[Requirement]
Give back exactly the lines of the entries below from the line with "split_and!; [done| |done]." to the line with "become pending, the", inclusive, and only those.

[Information given]
Lemma update_apply_spec ch t sub m c :
  (c ∈ ch → update_apply ch t sub m !! c = if sub : bool then Some (SUBSCRIPTION_PENDING, t) else None) ∧
  (c ∉ ch → update_apply ch t sub m !! c = m !! c).
Proof.
  unfold update_apply.
  apply (set_fold_ind_L (λ r X, (c ∈ X → r !! c = if sub : bool then Some (SUBSCRIPTION_PENDING, t) else None) ∧
    (c ∉ X → r !! c = m !! c))); [set_solver|].
  intros x X r Hx IH. destruct (decide (c = x)) as [->|Hc].
  - destruct sub; [rewrite lookup_insert_eq|rewrite lookup_delete_eq]; set_solver.
  - destruct sub; [rewrite lookup_insert_ne by done|rewrite lookup_delete_ne by done]; set_solver.
Qed.

Lemma update_result clients t is_subscribe s :
  let '(its_changed, s') := update clients t is_subscribe s in
  its_changed = (if is_subscribe then clients ∖ get_clients s else clients ∩ get_clients s) ∧
  get_clients s' = (if is_subscribe then clients ∪ get_clients s else get_clients s ∖ clients) ∧
  ∀ c, rs_clients_ s' !! c =
    if bool_decide (c ∈ clients) then
      if is_subscribe : bool then
        Some (from_option fst SUBSCRIPTION_PENDING (rs_clients_ s !! c), t)
      else None
    else rs_clients_ s !! c.
Proof.
  unfold update, get_clients.
  pose proof (update_collect_spec clients t is_subscribe (rs_clients_ s)) as Hc.
  destruct (update_collect clients t is_subscribe (rs_clients_ s)) as [ch m]. cbn [fst snd] in Hc.
  destruct Hc as [Hch Hm]. cbn [rs_with_clients rs_clients_].
  assert (Hl : ∀ c, update_apply ch t is_subscribe m !! c =
    if bool_decide (c ∈ clients) then
      if is_subscribe : bool then
        Some (from_option fst SUBSCRIPTION_PENDING (rs_clients_ s !! c), t)
      else None
    else rs_clients_ s !! c).
  { intros c. destruct (update_apply_spec ch t is_subscribe m c) as [Hin Hout].
    destruct (Hm c) as [Hm1 Hm2].
    case_bool_decide as Hcl.
    - specialize (Hm1 Hcl). destruct is_subscribe, (rs_clients_ s !! c) as [[st t0]|] eqn:E; cbn.
      + rewrite Hout, Hm1; [done|]. apply elem_of_dom_2 in E. rewrite Hch. set_solver.
      + apply Hin. apply not_elem_of_dom in E. rewrite Hch. set_solver.
      + apply Hin. apply elem_of_dom_2 in E. rewrite Hch. set_solver.
      + rewrite Hout, Hm1; [done|]. apply not_elem_of_dom in E. rewrite Hch. set_solver.
    - rewrite Hout by (rewrite Hch; destruct is_subscribe; set_solver). auto. }
  split_and!; [done| |done].
  apply set_eq. intros c. rewrite elem_of_dom, Hl. pose proof (elem_of_dom (rs_clients_ s) c).
  case_bool_decide; destruct is_subscribe; set_solver.
Qed.

Lemma update_frame clients t b s :
  (update clients t b s).2 = rs_with_clients (rs_clients_ (update clients t b s).2) s.
Proof. unfold update. by destruct (update_collect _ _ _ _). Qed.

(** [update] of a remote subscription for a set of clients.  On a subscribe, the
    clients reported as changed are exactly the ones that were not subscribed; they
    become pending, the known ones keep their state, and all get the new expiration.  On
    an unsubscribe, the ones reported are those that were subscribed, and all are
    removed.  Other clients keep state and expiration. *)
Theorem update_spec clients t is_subscribe s :
  let '(its_changed, s') := update clients t is_subscribe s in
  its_changed = (if is_subscribe then clients ∖ get_clients s else clients ∩ get_clients s) ∧
  get_clients s' = (if is_subscribe then clients ∪ get_clients s else get_clients s ∖ clients) ∧
  ∀ c, rs_clients_ s' !! c =
    if bool_decide (c ∈ clients) then
      if is_subscribe : bool then
        Some (from_option fst SUBSCRIPTION_PENDING (rs_clients_ s !! c), t)
      else None
    else rs_clients_ s !! c.
Proof. apply update_result. Qed.
(* ===== verification/Eventgroups.v ===== *)
(** Eventgroups and their remote subscriptions: [routing/src/eventgroupinfo.cpp], and the
    handlers of [routing/src/routing_manager_impl.cpp] that subscribe, acknowledge,
    unsubscribe and expire remote subscriptions.

    Subscriptions, eventgroups and events are shared objects: the state keeps them by
    identity, and an operation on an object changes it for all that refer to it.  A
    subscription is owned by the eventgroups that list it and by the callers that hold
    it; a weak pointer to it locks only while it has an owner.  [subscriptions_] is a
    [std::map], which is searched in the order of the identifiers.  The clock stands
    still within one handler. *)
From S2P Require Import Prelude Message Event RemoteSubscription.

Inductive subscription_state_e : Type :=
| SUBSCRIPTION_ACKNOWLEDGED
| SUBSCRIPTION_NOT_ACKNOWLEDGED
| IS_SUBSCRIBING.
#[export] Instance subscription_state_e_eq_dec : EqDecision subscription_state_e.
Proof. solve_decision. Defined.

Definition ILLEGAL_PORT : Z := 0.
Definition ANY_EVENT : Z := 0xFFFF.

Record eventgroupinfo : Type := Eventgroupinfo {
  eg_service_ : Z;
  eg_instance_ : Z;
  eg_eventgroup_ : Z;
  eg_major_ : Z;
  eg_ttl_ : Z;
  eg_address_ : Z;
  eg_port_ : Z;
  eg_events_ : gset Z;
  eg_threshold_ : Z;
  eg_subscriptions_ : gmap Z Z;
  eg_id_ : Z;
  eg_reliability_ : reliability_type_e;
  eg_reliability_auto_mode_ : bool
}.

Definition eg_with_service (v : Z) (x : eventgroupinfo) : eventgroupinfo :=
  Eventgroupinfo v (eg_instance_ x) (eg_eventgroup_ x) (eg_major_ x) (eg_ttl_ x)
    (eg_address_ x) (eg_port_ x) (eg_events_ x) (eg_threshold_ x) (eg_subscriptions_ x)
    (eg_id_ x) (eg_reliability_ x) (eg_reliability_auto_mode_ x).
Definition eg_with_instance (v : Z) (x : eventgroupinfo) : eventgroupinfo :=
  Eventgroupinfo (eg_service_ x) v (eg_eventgroup_ x) (eg_major_ x) (eg_ttl_ x)
    (eg_address_ x) (eg_port_ x) (eg_events_ x) (eg_threshold_ x) (eg_subscriptions_ x)
    (eg_id_ x) (eg_reliability_ x) (eg_reliability_auto_mode_ x).
Definition eg_with_eventgroup (v : Z) (x : eventgroupinfo) : eventgroupinfo :=
  Eventgroupinfo (eg_service_ x) (eg_instance_ x) v (eg_major_ x) (eg_ttl_ x)
    (eg_address_ x) (eg_port_ x) (eg_events_ x) (eg_threshold_ x) (eg_subscriptions_ x)
    (eg_id_ x) (eg_reliability_ x) (eg_reliability_auto_mode_ x).
Definition eg_with_major (v : Z) (x : eventgroupinfo) : eventgroupinfo :=
  Eventgroupinfo (eg_service_ x) (eg_instance_ x) (eg_eventgroup_ x) v (eg_ttl_ x)
    (eg_address_ x) (eg_port_ x) (eg_events_ x) (eg_threshold_ x) (eg_subscriptions_ x)
    (eg_id_ x) (eg_reliability_ x) (eg_reliability_auto_mode_ x).
Definition eg_with_ttl (v : Z) (x : eventgroupinfo) : eventgroupinfo :=
  Eventgroupinfo (eg_service_ x) (eg_instance_ x) (eg_eventgroup_ x) (eg_major_ x) v
    (eg_address_ x) (eg_port_ x) (eg_events_ x) (eg_threshold_ x) (eg_subscriptions_ x)
    (eg_id_ x) (eg_reliability_ x) (eg_reliability_auto_mode_ x).
Definition eg_with_address (v : Z) (x : eventgroupinfo) : eventgroupinfo :=
  Eventgroupinfo (eg_service_ x) (eg_instance_ x) (eg_eventgroup_ x) (eg_major_ x)
    (eg_ttl_ x) v (eg_port_ x) (eg_events_ x) (eg_threshold_ x) (eg_subscriptions_ x)
    (eg_id_ x) (eg_reliability_ x) (eg_reliability_auto_mode_ x).
Definition eg_with_port (v : Z) (x : eventgroupinfo) : eventgroupinfo :=
  Eventgroupinfo (eg_service_ x) (eg_instance_ x) (eg_eventgroup_ x) (eg_major_ x)
    (eg_ttl_ x) (eg_address_ x) v (eg_events_ x) (eg_threshold_ x) (eg_subscriptions_ x)
    (eg_id_ x) (eg_reliability_ x) (eg_reliability_auto_mode_ x).
Definition eg_with_events (v : gset Z) (x : eventgroupinfo) : eventgroupinfo :=
  Eventgroupinfo (eg_service_ x) (eg_instance_ x) (eg_eventgroup_ x) (eg_major_ x)
    (eg_ttl_ x) (eg_address_ x) (eg_port_ x) v (eg_threshold_ x) (eg_subscriptions_ x)
    (eg_id_ x) (eg_reliability_ x) (eg_reliability_auto_mode_ x).
Definition eg_with_threshold (v : Z) (x : eventgroupinfo) : eventgroupinfo :=
  Eventgroupinfo (eg_service_ x) (eg_instance_ x) (eg_eventgroup_ x) (eg_major_ x)
    (eg_ttl_ x) (eg_address_ x) (eg_port_ x) (eg_events_ x) v (eg_subscriptions_ x)
    (eg_id_ x) (eg_reliability_ x) (eg_reliability_auto_mode_ x).
Definition eg_with_subscriptions (v : gmap Z Z) (x : eventgroupinfo) : eventgroupinfo :=
  Eventgroupinfo (eg_service_ x) (eg_instance_ x) (eg_eventgroup_ x) (eg_major_ x)
    (eg_ttl_ x) (eg_address_ x) (eg_port_ x) (eg_events_ x) (eg_threshold_ x) v (eg_id_
    x) (eg_reliability_ x) (eg_reliability_auto_mode_ x).
Definition eg_with_id (v : Z) (x : eventgroupinfo) : eventgroupinfo :=
  Eventgroupinfo (eg_service_ x) (eg_instance_ x) (eg_eventgroup_ x) (eg_major_ x)
    (eg_ttl_ x) (eg_address_ x) (eg_port_ x) (eg_events_ x) (eg_threshold_ x)
    (eg_subscriptions_ x) v (eg_reliability_ x) (eg_reliability_auto_mode_ x).
Definition eg_with_reliability (v : reliability_type_e) (x : eventgroupinfo) : eventgroupinfo :=
  Eventgroupinfo (eg_service_ x) (eg_instance_ x) (eg_eventgroup_ x) (eg_major_ x)
    (eg_ttl_ x) (eg_address_ x) (eg_port_ x) (eg_events_ x) (eg_threshold_ x)
    (eg_subscriptions_ x) (eg_id_ x) v (eg_reliability_auto_mode_ x).
Definition eg_with_reliability_auto_mode (v : bool) (x : eventgroupinfo) : eventgroupinfo :=
  Eventgroupinfo (eg_service_ x) (eg_instance_ x) (eg_eventgroup_ x) (eg_major_ x)
    (eg_ttl_ x) (eg_address_ x) (eg_port_ x) (eg_events_ x) (eg_threshold_ x)
    (eg_subscriptions_ x) (eg_id_ x) (eg_reliability_ x) v.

[Answer box]
  split_and!; [done| |done].
  apply set_eq. intros c. rewrite elem_of_dom, Hl. pose proof (elem_of_dom (rs_clients_ s) c).
  case_bool_decide; destruct is_subscribe; set_solver.
Qed.

Lemma update_frame clients t b s :
  (update clients t b s).2 = rs_with_clients (rs_clients_ (update clients t b s).2) s.
Proof. unfold update. by destruct (update_collect _ _ _ _). Qed.

(** [update] of a remote subscription for a set of clients.  On a subscribe, the
    clients reported as changed are exactly the ones that were not subscribed; they
    become pending, the known ones keep their state, and all get the new expiration.  On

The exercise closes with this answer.